6. DirectX 11 ... and beyond. One of the strengths of Windows-based gaming is the constant evolution of the platform at the hardware level. Microsoft has been quick to capitalize upon these hardware improvements with a constant series of revisions and upgrades for DirectX.

With DirectX 10, Windows Vista has ushered in a new architectural foundation for Microsoft's DirectX API, and it's clear that this is just a launching point for Microsoft's development team. "We'll revise DX10," Donahue says. "That's no secret."

This means that over the next five or six years of Windows' current incarnation, gamers will play games on an ever-evolving platform that will maximize the use of PC hardware. This is a far cry from the finite fixed world of console gaming on the PS3 and Xbox 360. For many gamers, this constant improvement -- and the tremendous amounts of power this evolution unlocks -- is the very reason we play PC games in the first place.

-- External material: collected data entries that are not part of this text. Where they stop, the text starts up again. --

Lemma overlay_is_idempotent_witness :
  @make_json_query (replying scenario_reply) python_json
    (VStr "maize plant height") (VStr "T") (VStr "sk-model")
    (VBool false) (VBool false) (VBool false) (VInt 10) =
    Ok (VDict scenario_envelope) ∧
  @parsed_reply (replying scenario_envelope_reply) python_json
    (VStr "maize again") (VStr "sk-other") = Ok (VDict scenario_envelope) ∧
  @make_json_query (replying scenario_envelope_reply) python_json
    (VStr "maize again") (VStr "T") (VStr "sk-other")
    (VBool false) (VBool false) (VBool false) (VInt 10) =
    Ok (VDict scenario_envelope).
Proof.
  assert (@make_json_query (replying scenario_reply) python_json
    (VStr "maize plant height") (VStr "T") (VStr "sk-model")
    (VBool false) (VBool false) (VBool false) (VInt 10) =
    Ok (VDict scenario_envelope)) as Hfirst by (vm_compute; reflexivity).
  assert (@parsed_reply (replying scenario_envelope_reply) python_json
    (VStr "maize again") (VStr "sk-other") = Ok (VDict scenario_envelope))
    as Hsecond by (vm_compute; reflexivity).
  split; [exact Hfirst|]. split; [exact Hsecond|].
  exact (overlay_is_idempotent python_json _ _ _ _ _ _ _ _ _ _ _ _ Hfirst Hsecond).
Defined.

Lemma misused_keyword_witness :
  ("include_fulltext" ∉ parameters ∨
   ∃ i, i < length [VStr "maize plant height"; VStr "T"; VStr "sk-model"; VInt 25] ∧
     parameters !! i = Some "include_fulltext") ∧
  ∃ msg,
    @call_make_json_query (replying scenario_reply) python_json
      [VStr "maize plant height"; VStr "T"; VStr "sk-model"; VInt 25]
      [("include_fulltext", VBool true)] = Raise (TypeError msg).
Proof.
  assert ("include_fulltext" ∉ parameters ∨
    ∃ i, i < length [VStr "maize plant height"; VStr "T"; VStr "sk-model"; VInt 25] ∧
      parameters !! i = Some "include_fulltext") as Htwice
    by (right; exists 3; split; [cbn; lia|reflexivity]).
  split; [exact Htwice|].
  exact (misused_keyword_is_a_TypeError _ _ _ Htwice).
Defined.
(** [structs/x86_64/php_structs_80.h] *)
Definition php_structs_80_x86 : header := [
  ("zend_array", TStruct [
    fld "pad0" (TArr TU8 8) 0 8;
    fld "flags" TU8 8 1;
    fld "pad1" (TArr TU8 3) 9 3;
    fld "nTableMask" TU32 12 4;
    fld "arData" TPtr 16 8;
    fld "nNumUsed" TU32 24 4;
    fld "nNumOfElements" TU32 28 4;
    fld "nTableSize" TU32 32 4]);
  ("zend_executor_globals", TStruct [
    fld "pad0" (TArr TU8 304) 0 304;
    fld "symbol_table" (TNamed "zend_array") 304 36;
    fld "pad1" (TArr TU8 148) 340 148;
    fld "current_execute_data" TPtr 488 8]);
  ("zend_value", TUnion [
    fld "lval" TLong 0 8;
    fld "dval" TDouble 0 8;
    fld "str" TPtr 0 8;
    fld "arr" TPtr 0 8]);
  ("zval", TStruct [
    fld "value" (TNamed "zend_value") 0 8;
    anon "u1" (TUnion [
      anon "v" (TStruct [
        fld "type" TU8 8 1;
        fld "pad0" (TArr TU8 3) 9 3])]);
    anon "u2" (TUnion [
      fld "next" TU32 12 4])]);
  ("zend_execute_data", TStruct [
    fld "opline" TPtr 0 8;
    fld "pad0" (TArr TU8 16) 8 16;
    fld "func" TPtr 24 8;
    fld "This" (TNamed "zval") 32 16;
    fld "prev_execute_data" TPtr 48 8;
    fld "symbol_table" TPtr 56 8]);
  ("zend_op_array", TStruct [
    fld "pad0" (TArr TU8 60) 0 60;
    fld "last_var" TInt 60 4;
    fld "pad1" (TArr TU8 40) 64 40;
    fld "vars" TPtr 104 8;
    fld "pad2" (TArr TU8 32) 112 32;
    fld "filename" TPtr 144 8;
    fld "line_start" TU32 152 4]);
  ("zend_function", TUnion [
    fld "type" TU8 0 1;
    anon "common" (TStruct [
      fld "pad0" (TArr TU8 8) 0 8;
      fld "function_name" TPtr 8 8;
      fld "scope" TPtr 16 8]);
    fld "op_array" (TNamed "zend_op_array") 0 232]);
  ("zend_class_entry", TStruct [
    fld "pad0" (TArr TU8 8) 0 8;
    fld "name" TPtr 8 8]);
  ("zend_string", TStruct [
    fld "pad0" (TArr TU8 16) 0 16;
    fld "len" TSize 16 8;
    fld "val" (TArr TChar 1) 24 1]);
  ("zend_op", TStruct [
    fld "pad0" (TArr TU8 24) 0 24;
    fld "lineno" TU32 24 4]);
  ("sapi_request_info", TStruct [
    fld "pad0" (TArr TU8 8) 0 8;
    fld "query_string" TPtr 8 8;
    fld "cookie_data" TPtr 16 8;
    fld "pad1" (TArr TU8 8) 24 8;
    fld "path_translated" TPtr 32 8;
    fld "request_uri" TPtr 40 8]);
  ("sapi_globals_struct", TStruct [
    fld "pad0" (TArr TU8 8) 0 8;
    fld "request_info" (TNamed "sapi_request_info") 8 48;
    fld "pad1" (TArr TU8 384) 56 384;
    fld "global_request_time" TDouble 440 8]);
  ("Bucket", TStruct [
    fld "val" (TNamed "zval") 0 16;
    fld "h" TU64 16 8;
    fld "key" TPtr 24 8]);
  ("zend_alloc_globals", TStruct [
    fld "mm_heap" TPtr 0 8]);
  ("zend_mm_heap", TStruct [
    fld "pad0" (TArr TU8 16) 0 16;
    fld "size" TSize 16 8;
    fld "peak" TSize 24 8]);
  ("zend_object", TStruct [
    fld "pad0" (TArr TU8 16) 0 16;
    fld "ce" TPtr 16 8;
    fld "pad1" (TArr TU8 16) 24 16;
    fld "properties_table" (TArr (TNamed "zval") 1) 40 16]);
  ("pdo_bound_param_data", TStruct [
    fld "parameter" (TNamed "zval") 0 16;
    fld "pad0" (TArr TU8 16) 16 16;
    fld "paramno" TI64 32 8;
    fld "name" TPtr 40 8;
    fld "pad1" (TArr TU8 24) 48 24;
    fld "param_type" TI32 72 4]);
  ("pdo_stmt_t", TStruct [
    fld "pad0" (TArr TU8 56) 0 56;
    fld "bound_params" TPtr 56 8;
    fld "pad1" (TArr TU8 264) 64 264;
    fld "std" (TNamed "zend_object") 328 56])].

"If you look to the graphics hardware guys, they're not even close to being finished with graphics processing power," Donahue explains. "On a regular basis, we get together with these guys as well as game developers and publishers to talk about where we want [Windows gaming and DirectX] to go three to five years down the road. We then begin to map out how we're going to get there."

The Bottom Line

It is clear that over the long run, Windows Vista won't just be good for gaming -- it will be great for gaming. The presence of DirectX 10, when combined with DirectX 10-compatible video cards, will result in unprecedented levels of visual quality and will enable Windows Vista systems to outperform the PlayStation 3 and the Xbox 360.

However, we're still approximately six months away from enjoying these DirectX 10 riches, which makes upgrading to Windows Vista strictly for the gaming experience a fairly useless endeavor right now. The chance of losing compatibility with your favorite games just isn't worth it. There's only one real reason to go Vista in the short-term for gaming: the May release of Halo 2 for Vista.

But when autumn arrives and DX10 games start rolling onto store shelves, you won't be able to call yourself a PC gamer without upgrading. Just make sure to budget for that $500 DX10 3-D graphics card as well.

George Jones is the editorial director of IDG Entertainment.